**Task**
From the listing below, copy every line with the word "assert".

**Data in this exercise**

(* ===== verification/EdgeStores.v ===== *)
(** * One direction of an edge table

    An adjacency table behind its interface as a store of arcs: what the calls
    of an edge table do to it, and the search for the entry of an edge in the
    table of the other direction. *)

From stdpp Require Import gmap.
From S2P Require Import Prelude Values StringColumn PropertyColumns CsrView MutableCsr MutableCsrSpec MutableCsrProperties CsrBase EdgeArcs.

Section stores.
Context `{!Memory}.
Implicit Types (c : Csr.csr) (E F : list (arc Val)).

(** The table of lists [c] holds the arcs [E], in some order. *)
Definition stores c E : Prop :=
  ∃ m, Csr.body c = Csr.Mutable m ∧ csr_ok m ∧ arcs (lists m) ≡ₚ E.

(** The list of a vertex. *)
Definition list_at c (v : Z) : list (MutableNbr Val) :=
  match Csr.body c with Csr.Mutable m => default [] (lists m !! Z.to_nat v) | _ => [] end.

(** A batch of [n] edges can be put into any list of the table: its new capacity
    fits the source's [int]. *)
Definition takes c (n : Z) : Prop :=
  match Csr.body c with Csr.Mutable m => Forall (λ l, n + len l ≤ max_reservable) (lists m) | _ => True end.

#[global] Instance stores_proper c : Proper ((≡ₚ) ==> iff) (stores c).
Proof. intros E F HEF. unfold stores. by setoid_rewrite HEF. Qed.

(** What no operation but [resize] changes. *)
Definition same_shape c c' : Prop := Csr.edata c' = Csr.edata c ∧ Csr.size c' = Csr.size c.

Lemma same_shape_refl c : same_shape c c.
Proof. done. Qed.

(** Operations on the rows of a table of lists keep its shape. *)
Lemma stores_intro c m m' E :
  Csr.body c = Csr.Mutable m → csr_ok m' → arcs (lists m') ≡ₚ E → length (lists m') = length (lists m) →
  stores (Csr.MkCsr (Csr.edata c) (Csr.Mutable m')) E ∧ same_shape c (Csr.MkCsr (Csr.edata c) (Csr.Mutable m')).
Proof.
  intros Hb Hok HE Hlen. split; [by exists m'|]. split; [done|]. unfold Csr.size. rewrite Hb. cbn.
  rewrite <- !length_lists. by rewrite Hlen.
Qed.

Lemma row_in_range (m : MutableCsr.csr Val) v : csr_ok m → 0 ≤ v < MutableCsr.vertex_capacity m →
  ∃ r, MutableCsr.row_at m v = Some r ∧ lists m !! Z.to_nat v = Some (MutableCsr.entries r) ∧
       Z.of_nat (length (MutableCsr.entries r)) = MutableCsr.size r.
Proof. intros Hok Hv. apply in_range_row; [done|]. split; [lia|]. cbn. pose proof (length_lists m). lia. Qed.

(** ** Adding *)

Lemma stores_put c E src dst v d ts :
  stores c E → Csr.GetEData (Csr.edata c) v = Some d → 0 ≤ src < Csr.size c → len (list_at c src) < 2^30 →
  ts ≠ INVALID_TIMESTAMP →
  let x := Csr.put_generic_edge src dst v ts c in
  x.2 = Ok (len (list_at c src)) ∧ stores x.1 (MkArc src dst ts d :: E) ∧ same_shape c x.1.
Proof.
  intros (m & Hb & Hok & HE) Hd Hsrc Hroom Hts. unfold Csr.put_generic_edge, list_at in *. unfold Csr.size in Hsrc.
  rewrite Hb, Hd in *. cbn [fst snd Csr.put_back].
  destruct (row_in_range m src Hok Hsrc) as (r & Hr & Hl & Hlen). rewrite Hl in *. cbn [default] in *. unfold id in *.
  rewrite Hlen in *. destruct (put_edge_spec junk_nbr m src r dst d ts Hok Hr Hroom Hts) as (H1 & H2 & H3 & _).
  split; [by rewrite H1|]. apply (stores_intro c m); [done|done| |by rewrite H3, length_insert].
  rewrite H3, (arcs_append_one _ _ _ _ _ _ (proj1 Hsrc) Hl Hts). by rewrite HE.
Qed.

Lemma stores_batch_put c E edges id :
  stores c E → Csr.edata c = id → takes c (len edges) → Forall (λ p, 0 ≤ p.1.1 < Csr.size c) edges →
  let x := Csr.batch_put_edges id edges 0 c in
  x.2 = Ok tt ∧ stores x.1 (E ++ (new_arc 0 <$> edges)) ∧ same_shape c x.1.
Proof.
  intros (m & Hb & Hok & HE) <- Ht Hr. unfold Csr.batch_put_edges, Csr.size, takes in *. rewrite bool_decide_true, Hb in * by done.
  cbn [fst snd Csr.put_back]. destruct (batch_put_edges_spec junk_nbr m null_base edges 0 Hok) as (H1 & H2 & H3 & _); [done| |].
  { intros i l Hl. eapply Forall_lookup_1 in Ht; [|exact Hl]. unfold degree_in.
    pose proof (length_filter (λ p : Z * Z * Val, p.1.1 = Z.of_nat i) edges). lia. }
  split; [by rewrite H1|]. apply (stores_intro c m); [done|done| |by rewrite H3, length_imap].
  rewrite H3, arcs_new_entries by done. rewrite HE, filter_all_in; [done|].
  intros p Hp. rewrite Forall_forall in Hr. specialize (Hr p Hp). unfold source_in. rewrite length_lists. exact Hr.
Qed.

(** ** Removing *)

Lemma stores_delete_vertices c E S D :
  stores c E → let x := Csr.batch_delete_vertices S D c in
  x.2 = Ok tt ∧ stores x.1 (filter (off S D) E) ∧ same_shape c x.1.
Proof.
  intros (m & Hb & Hok & HE). unfold Csr.batch_delete_vertices. rewrite Hb. cbn [fst snd Csr.put_back Csr.quiet].
  split; [done|]. destruct (batch_delete_vertices_spec m S D Hok) as (H1 & H2 & _).
  apply (stores_intro c m); [done|done| |by rewrite H2, length_imap]. rewrite H2, arcs_without_vertices. by rewrite HE.
Qed.

Lemma stores_delete_edges c E srcs dsts :
  stores c E → let x := Csr.batch_delete_edges srcs dsts c in
  x.2 = Ok tt ∧ stores x.1 (filter (unnamed (zip srcs dsts)) E) ∧ same_shape c x.1.
Proof.
  intros (m & Hb & Hok & HE). unfold Csr.batch_delete_edges. rewrite Hb. cbn [fst snd Csr.put_back Csr.quiet].
  split; [done|]. destruct (batch_delete_edges_spec m srcs dsts Hok) as (H1 & H2 & _).
  apply (stores_intro c m); [done|done| |by rewrite H2, length_imap]. rewrite H2, arcs_mark. by rewrite HE.
Qed.

(** Deleting a visible entry removes its arc; the rest of its list stays. *)
Lemma stores_delete_edge c E v i e ts :
  stores c E → 0 ≤ v → list_at c v !! i = Some e → timestamp e ≤ ts → 0 ≤ ts < INVALID_TIMESTAMP →
  let x := Csr.delete_edge v (Z.of_nat i) ts c in
  x.2 = Ok tt ∧ (∃ F, E ≡ₚ arc_of (Z.to_nat v) e :: F ∧ stores x.1 F) ∧ same_shape c x.1 ∧
  list_at x.1 v = <[i := set_timestamp INVALID_TIMESTAMP e]> (list_at c v).
Proof.
  intros (m & Hb & Hok & HE) Hv Hi Hvis Hts. unfold Csr.delete_edge, list_at in *. rewrite Hb in *.
  destruct (lists m !! Z.to_nat v) as [l|] eqn:Hl; [|cbn in Hi; done]. cbn [default] in Hi. unfold id in Hi.
  assert (Hlt : 0 ≤ v < MutableCsr.vertex_capacity m) by (apply lookup_lt_Some in Hl; rewrite <- length_lists; lia).
  destruct (row_in_range m v Hok Hlt) as (r & Hr & Hl' & Hlen). rewrite Hl in Hl'. injection Hl' as ->.
  apply lookup_lt_Some in Hi as Hi'.
  destruct (delete_edge_spec m v r (Z.of_nat i) ts Hok Hr) as (H1 & H2 & e' & He' & H3); [lia|done|].
  rewrite Nat2Z.id in *. simplify_eq. rewrite (proj2 (Z.leb_le _ _)) in H3 by done. destruct H3 as [H3 _].
  cbn [fst snd Csr.put_back Csr.body]. rewrite H3.
  assert (Hlive : live e = true) by (unfold live; apply negb_true_iff, Z.eqb_neq; unfold INVALID_TIMESTAMP in *; lia).
  pose proof (arcs_delete (lists m) (Z.to_nat v) _ i e Hl Hi Hlive) as Hd. rewrite HE in Hd.
  destruct (stores_intro c m (MutableCsr.delete_edge v (Z.of_nat i) ts m).1
              (arcs (<[Z.to_nat v := <[i := set_timestamp INVALID_TIMESTAMP e]> (MutableCsr.entries r)]> (lists m))))
    as [Hs Hsh]; [done|done|by rewrite H3|by rewrite H3, length_insert|].
  split_and!; [by rewrite H1|eauto|done|]. rewrite list_lookup_insert_eq by (by eapply lookup_lt_Some). done.
Qed.

(** ** Compacting, sorting and growing *)

Lemma stores_compact c E :
  stores c E → let x := Csr.compact c in x.2 = Ok tt ∧ stores x.1 (aged <$> E) ∧ same_shape c x.1.
Proof.
  intros (m & Hb & Hok & HE). unfold Csr.compact. rewrite Hb. cbn [fst snd Csr.put_back].
  destruct (compact_spec m Hok) as (H1 & H2 & H3 & _). split; [by rewrite H1|].
  apply (stores_intro c m); [done|done| |by rewrite H3, length_fmap]. rewrite H3, arcs_compacted. by rewrite HE.
Qed.

Lemma stores_sort c E :
  (∀ l, sort_nbrs l ≡ₚ l) → stores c E →
  let x := Csr.batch_sort_by_edge_data 1 c in x.2 = Ok tt ∧ stores x.1 E ∧ same_shape c x.1.
Proof.
  intros Hsort (m & Hb & Hok & HE). unfold Csr.batch_sort_by_edge_data. rewrite Hb. cbn [fst snd Csr.put_back Csr.quiet].
  split; [done|]. destruct (sort_row_spec sort_nbrs Hsort m Hok) as [H1 H2].
  apply (stores_intro c m); [done|done| |by rewrite H2, length_fmap]. rewrite H2, arcs_fmap_perm; done.
Qed.

Lemma stores_resize c E n :
  stores c E → Csr.size c ≤ n → let x := Csr.resize n c in
  x.2 = Ok tt ∧ stores x.1 E ∧ Csr.edata x.1 = Csr.edata c ∧ Csr.size x.1 = n ∧
  ∀ k, k ≤ max_reservable → takes c k → takes x.1 k.
Proof.
  intros (m & Hb & Hok & HE) Hn. unfold Csr.resize, Csr.size in *. rewrite Hb in *. cbn [fst snd Csr.put_back Csr.quiet Csr.body].
  destruct (resize_grow m n Hok Hn) as (H1 & H2 & _). split_and!; [done| |done| |].
  - exists (MutableCsr.resize n m). split_and!; [done|done|]. by rewrite H2, arcs_resize.
  - rewrite <- length_lists, H2, length_app, length_replicate, Nat2Z.inj_add, length_lists. unfold MutableCsr.vertex_capacity in *. lia.
  - intros k Hk. unfold takes. cbn [Csr.body]. rewrite Hb, H2, Forall_app. intros Hf. split; [done|].
    apply Forall_replicate. cbn. lia.
Qed.

Lemma stores_empty ed : stores (Csr.MkCsr ed (Csr.Mutable MutableCsr.empty_csr)) [].
Proof. exists MutableCsr.empty_csr. by split_and!; [|split|]. Qed.

Lemma stores_edge_num c E : stores c E → Csr.edge_num c = u64 (len E).
Proof.
  intros (m & Hb & [_ Hn] & HE). unfold Csr.edge_num. rewrite Hb. unfold MutableCsr.edge_num. rewrite Hn. f_equal.
  rewrite <- HE. unfold total. rewrite zsum_lists.
  symmetry. apply length_arcs.
Qed.
End stores.

(** ** Finding an edge in the other direction *)

Section search.
Context `{!Memory}.
Implicit Types (c : Csr.csr) (E F : list (arc Val)).
Import CsrSearch.

Lemma get_edges_stores c E ts v :
  stores c E → 0 ≤ v < Csr.size c → ∃ b, Csr.get_edges ts v c = Ok (Csr.MkNbrList (list_at c v) b true ts).
Proof.
  intros (m & Hb & Hok & _) Hv. unfold Csr.get_edges, list_at, Csr.size in *. rewrite Hb in *.
  destruct (row_in_range m v Hok Hv) as (r & -> & -> & _). cbn [of_option mbind res_bind default]. unfold id, MutableCsr.entries, MutableCsr.contents.
  destruct (MutableCsr.buffer r); eexists; cbn; by rewrite ?take_nil.
Qed.

Lemma read_data_same ty l i e :
  is_Some (PropertyColumn.zero_of ty) → Csr.slots l !! i = Some e → read_data ty ty l i = Ok (data e).
Proof.
  intros [z Hz] He. unfold read_data. rewrite bool_decide_false by (rewrite Hz; done). rewrite (lookup_app_l_Some _ _ _ _ He).
  cbn. by rewrite bool_decide_true.
Qed.

Lemma find_exact_match ty l cur i e cs :
  is_Some (PropertyColumn.zero_of ty) → Csr.has_ts l = true → Csr.has_ts cur = true → Csr.slots cur !! i = Some e →
  Forall (λ p, Csr.slots l !! p.1 = Some p.2) cs →
  Forall (λ p, val_eqb (data p.2) (data e) = true ↔ data p.2 = data e) cs →
  (∃ p, p ∈ cs ∧ data p.2 = data e ∧ timestamp p.2 = timestamp e) →
  ∃ p, p ∈ cs ∧ data p.2 = data e ∧ timestamp p.2 = timestamp e ∧
    find_exact_match_in_candidates ty ty (cs.*1) l cur i = Ok (Z.of_nat p.1).
Proof.
  intros Hty Hl Hc He. induction cs as [|[o x] cs IH]; intros Hs Hx Hex; [destruct Hex as (p & []%elem_of_nil & _)|].
  apply Forall_cons in Hs as [Ho Hs]. apply Forall_cons in Hx as [Heq Hx]. cbn [fst snd] in *. rewrite fmap_cons. cbn [find_exact_match_in_candidates fst].
  rewrite (read_data_same ty l o x Hty Ho), (read_data_same ty cur i e Hty He). cbn [mbind res_bind]. rewrite Hl, andb_true_r.
  assert (Hskip : (data x = data e → timestamp x ≠ timestamp e) → ∃ p, p ∈ (o, x) :: cs ∧ data p.2 = data e ∧ timestamp p.2 = timestamp e ∧
    find_exact_match_in_candidates ty ty (cs.*1) l cur i = Ok (Z.of_nat p.1)).
  { intros Hne. destruct IH as (p & Hp & ? & ? & ?); [done|done| |exists p; split_and!; [by right|done..]].
    destruct Hex as (p & [->|Hp]%elem_of_cons & Hd & Ht); [by destruct (Hne Hd)|eauto]. }
  destruct (val_eqb (data x) (data e)) eqn:Hv; [|apply Hskip; by intros Hd%Heq].
  destruct Heq as [Hd _]; specialize (Hd eq_refl).
  unfold expected_ts. cbn. rewrite Ho, He, Hc. cbn. destruct (Z.eqb_spec (timestamp x) (timestamp e)) as [Ht|Ht]; [|apply Hskip; tauto].
  exists (o, x). split_and!; [by left|done|done|done].
Qed.

(** Either the entries are compared as what they are, by an equality that is
    the one of the data, or there is at most one edge to choose from. *)
Definition unambiguous (ed ty : DataTypeId) (a : arc Val) (ts : Z) E : Prop :=
  (ed = ty ∧ is_Some (PropertyColumn.zero_of ty) ∧
   ∀ b, b ∈ E → (val_eqb (a_data b) (a_data a) = true ↔ a_data b = a_data a)) ∨
  (length (filter (between (a_src a) (a_dst a) ts) E) ≤ 1)%nat.

Lemma search_spec cur_csr other F props ts a i e b :
  stores other F → a ∈ F → a_ts a ≤ ts < INVALID_TIMESTAMP →
  Csr.get_edges ts (a_dst a) cur_csr = Ok (Csr.MkNbrList (list_at cur_csr (a_dst a)) b true ts) →
  list_at cur_csr (a_dst a) !! i = Some e → data e = a_data a → timestamp e = a_ts a →
  unambiguous (Csr.edata other) (determine_search_prop_type props) a ts F →
  ∃ o x, search_other_offset_with_cur_offset cur_csr other ts (a_dst a) (a_src a) i props = Ok (Z.of_nat o) ∧
    list_at other (a_src a) !! o = Some x ∧ arc_of (Z.to_nat (a_src a)) x = a ∧ 0 ≤ a_src a < Csr.size other.
Proof.
  intros Hst Ha Hts Hcur He Hed Het Hun. pose proof Hst as (m & Hb & Hok & HF).
  assert (Hin := Ha). rewrite <- HF in Hin. apply elem_of_arcs in Hin as (k & l & j & x & Hl & Hj & Hx & ->). cbn [arc_of a_src a_dst a_ts a_data] in *.
  assert (Hsz : 0 ≤ Z.of_nat k < Csr.size other).
  { unfold Csr.size. rewrite Hb. apply lookup_lt_Some in Hl. rewrite <- length_lists. lia. }
  destruct (get_edges_stores other F ts (Z.of_nat k) Hst Hsz) as [b' Hother].
  assert (Hlist : list_at other (Z.of_nat k) = l) by (unfold list_at; by rewrite Hb, Nat2Z.id, Hl). rewrite Hlist, ?Nat2Z.id in *.
  unfold search_other_offset_with_cur_offset. rewrite Hother, Hcur. cbn [mbind res_bind]. unfold fuzzy_search_offset_from_nbr_list.
  cbn [Csr.view_ts Csr.slots]. rewrite iterate_visible. set (V := filter _ _).
  assert (HV : arc_of k <$> V.*2 ≡ₚ filter (between (Z.of_nat k) (neighbor x) ts) F).
  { rewrite <- HF, (arcs_between _ _ _ _ _ Hl) by lia. unfold V. by rewrite visible_between. }
  assert (Hslot : Forall (λ p, l !! p.1 = Some p.2 ∧ neighbor p.2 = neighbor x) V).
  { apply Forall_forall. intros [o y] [Hy Hv]%list_elem_of_filter. apply visible_from_elem in Hv as (_ & Hv & _). by rewrite Nat.sub_0_r in Hv. }
  assert (HxV : (j, x) ∈ V).
  { apply list_elem_of_filter. split; [done|]. apply visible_from_elem. rewrite Nat.sub_0_r. split_and!; [lia|done|lia]. }
  clearbody V. destruct V as [|[o y] V]; [by apply elem_of_nil in HxV|].
  destruct V as [|q V].
  { apply list_elem_of_singleton in HxV. injection HxV as <- <-. exists j, x. by cbn. }
  destruct Hun as [(-> & Hty & Heq)|Hle].
  2:{ rewrite <- HV in Hle. cbn in Hle. lia. }
  destruct (find_exact_match (determine_search_prop_type props) (Csr.MkNbrList l b' true ts)
    (Csr.MkNbrList (list_at cur_csr (neighbor x)) b true ts) i e ((o, y) :: q :: V) Hty) as (p & Hp & Hd & Ht & Hf); [done|done|done| | | |].
  - eapply Forall_impl; [exact Hslot|]. by intros p [? _].
  - apply Forall_forall. intros p Hp. rewrite Hed. apply (Heq (arc_of k p.2)).
    assert (Hpf : arc_of k p.2 ∈ filter (between (Z.of_nat k) (neighbor x) ts) F) by (rewrite <- HV; do 2 apply list_elem_of_fmap_2; done).
    by apply list_elem_of_filter in Hpf as [_ ?].
  - exists (j, x). split_and!; [done|done|done].
  - rewrite Forall_forall in Hslot. destruct (Hslot p Hp) as [Hl1 Hn]. exists p.1, p.2. split_and!; [exact Hf|done| |lia|lia].
    unfold arc_of. rewrite Hn. f_equal; congruence.
Qed.
End search.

**Your response**
  assert (Hlt : 0 ≤ v < MutableCsr.vertex_capacity m) by (apply lookup_lt_Some in Hl; rewrite <- length_lists; lia).
  assert (Hlive : live e = true) by (unfold live; apply negb_true_iff, Z.eqb_neq; unfold INVALID_TIMESTAMP in *; lia).
  assert (Hskip : (data x = data e → timestamp x ≠ timestamp e) → ∃ p, p ∈ (o, x) :: cs ∧ data p.2 = data e ∧ timestamp p.2 = timestamp e ∧
  assert (Hin := Ha). rewrite <- HF in Hin. apply elem_of_arcs in Hin as (k & l & j & x & Hl & Hj & Hx & ->). cbn [arc_of a_src a_dst a_ts a_data] in *.
  assert (Hsz : 0 ≤ Z.of_nat k < Csr.size other).
  assert (Hlist : list_at other (Z.of_nat k) = l) by (unfold list_at; by rewrite Hb, Nat2Z.id, Hl). rewrite Hlist, ?Nat2Z.id in *.
  assert (HV : arc_of k <$> V.*2 ≡ₚ filter (between (Z.of_nat k) (neighbor x) ts) F).
  assert (Hslot : Forall (λ p, l !! p.1 = Some p.2 ∧ neighbor p.2 = neighbor x) V).
  assert (HxV : (j, x) ∈ V).
    assert (Hpf : arc_of k p.2 ∈ filter (between (Z.of_nat k) (neighbor x) ts) F) by (rewrite <- HV; do 2 apply list_elem_of_fmap_2; done).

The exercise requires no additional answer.